27-07-2025, 08:20 - Wörter:

“Vielleicht. Vielleicht blüht allen Menschen mit Macht dasselbe Schicksal.”
Und wenn er starb, dann sollte sein Reichtum ihr gehören. Dann sollte sein Reich fallen oder bestehen, und er würde unter der Erde liegen und es wäre ihm egal. Alles, was ihm gehörte, sollte in die Hände derer fallen, die gedachten, sich Erbe zu nennen; er legte all die Verantwortung getrost in den Schoß der großen Mutter und derer, die ihn überleben würden. Was Keeran an seiner Frau faszinierte, war ihr ungefiltertes Selbstbewusstsein, das in den Augen mancher sicher als Größenwahn wahrgenommen werden konnte. Es stimmte durchaus, dass er ihr den Weg unter anderem geebnet hatte, mit Gold und Macht, welche ihr als einfache, mittlere Händlerstochter aus dem Winterland niemals durch die Finger geronnen wären, doch auch unter anderen Umständen hatte er keine Zweifel, dass sie sich an die Spitze ihrer eigenen Nahrungskette gekämpft hätte. Wenn auch nur in ihrer eigenen Welt, war sie die Größte und besaß das Recht, sich mit einer Königin gleichzustellen - hier, wo keine Regeln galten, die sie nicht aufstellten, kein Gott herrschte, den sie nicht wählten. Sie beide nackt in ihrem eigenen Königreich und so völlig selbstverständlich den besten Wein genießend, den man zu diesen Zeiten noch auftreiben konnte. Doch so hoch sich Vanja selbst lobte, sah ihr Mann sie für das, was sie wirklich war. Auffordernd nickte er mit dem Kinn in ihre Richtung, denn ihr Hochmut perlte an ihm ab wie der Wein, der eben noch über ihre Brust geflossen war.

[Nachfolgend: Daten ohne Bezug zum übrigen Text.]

Lemma fallback_loop_none (parts rest : list (list ascii)) :
  fallback_loop parts rest = None ->
  lstrip_ptr (List.last parts []) = [] \/
  forall pre post, rest = pre ++ chars "virtual" :: post -> post = [].
Proof.
  intros H0; destruct (lstrip_ptr (List.last parts [])) as [|c l] eqn:El; [auto|right].
  revert H0; induction rest as [|p rest IH]; cbn [fallback_loop]; intros H pre post E.
  - destruct pre; discriminate.
  - rewrite El in H.
    destruct (str_eqb p (chars "virtual")) eqn:Ev.
    + destruct rest as [|q rest']; [|discriminate].
      destruct pre as [|x pre]; simpl in E; injection E as _ E; [congruence|].
      destruct pre; discriminate.
    + destruct pre as [|x pre]; simpl in E; injection E as E1 E2.
      * subst p; rewrite str_eqb_refl in Ev; discriminate.
      * exact (IH H pre post E2).
Qed.

(* ================================================================== *)
(** * Further properties of the code *)

(* ------------------------------------------------------------------ *)
(** ** The resolver *)

Lemma strip_base_set_base (cm : ClassMap) (k : string) (b : Z) :
  strip_base (set_base cm k b) = strip_base cm.
Proof.
  induction cm as [|[k' v] r IH]; simpl; [reflexivity|].
  destruct (String.eqb k k'); simpl; [reflexivity|]; rewrite IH; reflexivity.
Qed.

Lemma resolve_strip_base (fuel : nat) (name : string) (r : gmap string Z) (cm : ClassMap)
    (t : Z) (r' : gmap string Z) (cm' : ClassMap) :
  resolve fuel name r cm = Some (t, r', cm') -> strip_base cm' = strip_base cm.
Proof.
  revert name r cm t r' cm'.
  induction fuel as [|fuel IH]; intros name r cm t r' cm' H; [discriminate|].
  simpl in H.
  destruct (r !! name); [injection H as _ _ <-; reflexivity|].
  destruct (dict_get cm name) as [vt|]; [|injection H as _ _ <-; reflexivity].
  destruct (parent_truthy (cv_parent_name vt)) as [p|].
  - destruct (resolve fuel p r cm) as [[[pt r1] cm1]|] eqn:E; [|discriminate].
    injection H as _ _ <-; rewrite strip_base_set_base; exact (IH _ _ _ _ _ _ E).
  - injection H as _ _ <-; apply strip_base_set_base.
Qed.

Lemma resolve_all_strip_base (fuel : nat) (names : list string) (r : gmap string Z)
    (cm out : ClassMap) :
  resolve_all fuel names r cm = Some out -> strip_base out = strip_base cm.
Proof.
  revert r cm; induction names as [|n rest IH]; intros r cm H; simpl in H.
  - injection H as <-; reflexivity.
  - destruct (resolve fuel n r cm) as [[[t r'] cm']|] eqn:E; [|discriminate].
    rewrite (IH _ _ H); exact (resolve_strip_base _ _ _ _ _ _ _ E).
Qed.

(** Extra: [_assign_base_indices] writes nothing but [base_index]: with the
    base indices zeroed, its result is its input (same keys in the same order,
    same class names, parents and own functions). *)
Theorem assign_base_indices_only_base (fuel : nat) (cm out : ClassMap) :
  _assign_base_indices fuel cm = Some out -> strip_base out = strip_base cm.
Proof. apply resolve_all_strip_base. Qed.

Lemma assign_base_indices_only_base_witness :
  _assign_base_indices 5 ex_cm = Some ex_cm_resolved /\
  strip_base ex_cm_resolved = strip_base ex_cm.
Proof.
  assert (H : _assign_base_indices 5 ex_cm = Some ex_cm_resolved) by (vm_compute; reflexivity).
  split; [exact H | exact (assign_base_indices_only_base 5 ex_cm ex_cm_resolved H)].
Defined.

Lemma chain_total_descends_fuel (cm : ClassMap) (c d : string) :
  descends cm c d -> forall f t, chain_total f cm d = Some t ->
  exists f' t', (f' <= f)%nat /\ chain_total f' cm c = Some t'.
Proof.
  induction 1 as [|d vt p Gd Pd Hdesc IH]; intros f t H.
  - exists f, t; auto.
  - destruct f as [|f]; [discriminate|]; simpl in H; rewrite Gd, Pd in H.
    destruct (chain_total f cm p) as [tp|] eqn:E; [|discriminate].
    destruct (IH f tp E) as (f' & t' & Hle & Hc); exists f', t'; split; [lia|exact Hc].
Qed.

Lemma cycle_chain_total_none (cm : ClassMap) (c : string) (vt : ClassVTable) (p : string) :
  dict_get cm c = Some vt -> parent_truthy (cv_parent_name vt) = Some p ->
  descends cm c p -> forall f, chain_total f cm c = None.
Proof.
  intros Gc Pc Hd f.
  induction f as [f IH] using (well_founded_induction lt_wf).
  destruct (chain_total f cm c) as [t|] eqn:E; [exfalso|reflexivity].
  destruct f as [|f]; [discriminate|]; simpl in E; rewrite Gc, Pc in E.
  destruct (chain_total f cm p) as [tp|] eqn:Ep; [|discriminate].
  destruct (chain_total_descends_fuel cm c p Hd f tp Ep) as (f' & t' & Hle & Hc).
  rewrite (IH f' ltac:(lia)) in Hc; discriminate.
Qed.

(** Extra: if a class's parent chain leads back to the class itself,
    [_assign_base_indices] never finishes, whatever the recursion budget (the
    Python recursion runs until the interpreter's limit). *)
Theorem cyclic_parent_chain_never_finishes (fuel : nat) (cm : ClassMap) (c : string)
    (vt : ClassVTable) (p : string) :
  dict_get cm c = Some vt -> parent_truthy (cv_parent_name vt) = Some p ->
  descends cm c p -> _assign_base_indices fuel cm = None.
Proof.
  intros Gc Pc Hd.
  destruct (_assign_base_indices fuel cm) as [out|] eqn:E; [exfalso|reflexivity].
  assert (Hk : In c (map fst cm)) by (apply dict_get_in_keys; congruence).
  destruct (assign_base_indices_chains _ _ _ E c Hk) as [f Hf].
  exact (Hf (cycle_chain_total_none cm c vt p Gc Pc Hd f)).
Qed.

Lemma cyclic_parent_chain_never_finishes_witness :
  dict_get ex_cycle "A" = Some (mkCV "A" (Some "B") [] 0) /\
  _assign_base_indices 1000 ex_cycle = None.
Proof.
  assert (G : dict_get ex_cycle "A" = Some (mkCV "A" (Some "B") [] 0)) by reflexivity.
  split; [exact G|].
  apply (cyclic_parent_chain_never_finishes 1000 ex_cycle "A" _ "B" G); [reflexivity|].
  apply (desc_parent ex_cycle "A" "B" (mkCV "B" (Some "A") [] 0) "A");
    [reflexivity|reflexivity|constructor].
Defined.

(** Extra: after resolution, a class whose parent name is absent, empty, or
    not a key of the class map has [base_index = 0]. *)
Theorem base_index_zero_without_parent_entry (fuel : nat) (cm out : ClassMap)
    (k : string) (vt : ClassVTable) :
  _assign_base_indices fuel cm = Some out -> dict_get out k = Some vt ->
  (forall p, parent_truthy (cv_parent_name vt) = Some p -> dict_get cm p = None) ->
  cv_base_index vt = 0.
Proof.
  intros Ha Gk Hp.
  destruct (assign_base_indices_spec _ _ _ Ha) as (_ & _ & Hb).
  destruct (Hb _ _ Gk) as [f Hf]; unfold parent_total in Hf.
  destruct (parent_truthy (cv_parent_name vt)) as [p|] eqn:P.
  - destruct f as [|f]; [discriminate|]; simpl in Hf; rewrite (Hp p eq_refl) in Hf.
    congruence.
  - congruence.
Qed.

Lemma base_index_zero_without_parent_entry_witness :
  _assign_base_indices 5 [("Orphan", mkCV "Orphan" (Some "Gone") [mkVF "F" false 1] 7)]%string
    = Some [("Orphan", mkCV "Orphan" (Some "Gone") [mkVF "F" false 1] 0)]%string /\
  cv_base_index (mkCV "Orphan" (Some "Gone") [mkVF "F" false 1] 0) = 0.
Proof.
  assert (H : _assign_base_indices 5 [("Orphan", mkCV "Orphan" (Some "Gone") [mkVF "F" false 1] 7)]%string
    = Some [("Orphan", mkCV "Orphan" (Some "Gone") [mkVF "F" false 1] 0)]%string)
    by (vm_compute; reflexivity).
  split; [exact H|].
  apply (base_index_zero_without_parent_entry 5 _ _ "Orphan" _ H); [reflexivity|].
  intros p Hp; vm_compute in Hp; injection Hp as <-; reflexivity.
Defined.

(* ------------------------------------------------------------------ *)
(** ** The emitter *)

Lemma own_slots_bounds (fs : list VirtualFunction) :
  Z.of_nat (length fs) <= own_slots fs <= 2 * Z.of_nat (length fs).
Proof.
  induction fs as [|f r IH]; simpl; [lia|].
  destruct (vf_is_destructor f); lia.
Qed.

Lemma chain_total_nonneg (f : nat) (cm : ClassMap) (k : string) (t : Z) :
  chain_total f cm k = Some t -> 0 <= t.
Proof.
  revert k t; induction f as [|f IH]; intros k t H; [discriminate|]; simpl in H.
  destruct (dict_get cm k) as [vt|]; [|injection H as <-; lia].
  pose proof (own_slots_bounds (cv_own_functions vt)).
  destruct (parent_truthy (cv_parent_name vt)) as [p|].
  - destruct (chain_total f cm p) as [tp|] eqn:E; [|discriminate].
    injection H as <-; pose proof (IH _ _ E); lia.
  - injection H as <-; lia.
Qed.

Lemma db_entry_format (cm : ClassMap) (version k : string) :
  db_entry (_format_output cm version) k = option_map format_class (dict_get cm k).
Proof.
  unfold db_entry, _format_output; simpl.
  induction cm as [|[k' vt] r IH]; simpl; [reflexivity|].
  rewrite String.eqb_sym; destruct (String.eqb k k'); [reflexivity|exact IH].
Qed.

Lemma format_class_fields (vt : ClassVTable) :
  out_parent (format_class vt) = cv_parent_name vt /\
  out_base_index (format_class vt) = cv_base_index vt /\
  out_own_count (format_class vt) = Z.of_nat (length (cv_own_functions vt)) /\
  out_functions (format_class vt) = fst (emit_functions (cv_base_index vt) (cv_own_functions vt)).
Proof.
  unfold format_class; destruct (emit_functions _ _); repeat split.
Qed.

(** Extra: every class entry [_format_output] emits after a finished
    resolution has [0 <= base_index], and its slot span
    [total_slots - base_index] lies between [own_count] and [2 * own_count]. *)
Theorem emitted_slot_bounds (fuel : nat) (cm out : ClassMap) (version name : string)
    (co : ClassOut) :
  _assign_base_indices fuel cm = Some out ->
  db_entry (_format_output out version) name = Some co ->
  0 <= out_base_index co /\
  out_own_count co <= out_total_slots co - out_base_index co <= 2 * out_own_count co.
Proof.
  intros Ha He; rewrite db_entry_format in He.
  destruct (dict_get out name) as [vt|] eqn:G; [|discriminate].
  injection He as <-.
  destruct (format_class_fields vt) as (_ & Eb & Eo & _).
  rewrite format_class_total, Eb, Eo.
  pose proof (own_slots_bounds (cv_own_functions vt)).
  destruct (assign_base_indices_spec _ _ _ Ha) as (_ & _ & Hb).
  destruct (Hb _ _ G) as [f Hf]; unfold parent_total in Hf.
  destruct (parent_truthy (cv_parent_name vt)) as [p|].
  - pose proof (chain_total_nonneg _ _ _ _ Hf); lia.
  - injection Hf as <-; lia.
Qed.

“Sag mir doch, was dich besser macht als sie. Ich würde es gerne aus deinem Mund hören.”
Ohne seinen Blick von dem Gesicht seiner Frau abzuwenden, nippte er an seinem Glas und beobachtete, wie die Schatten warm über jede kleine Unebenheit tanzten. Ob er die Antwort kannte oder nicht, er wollte, dass Vanja sie selbst verbalisierte. Reden konnten viele, oft ohne Sinn; es war die Kunst, der Überzeugung einen Inhalt zu geben, um ihr letztendlich auch Glauben zu schenken.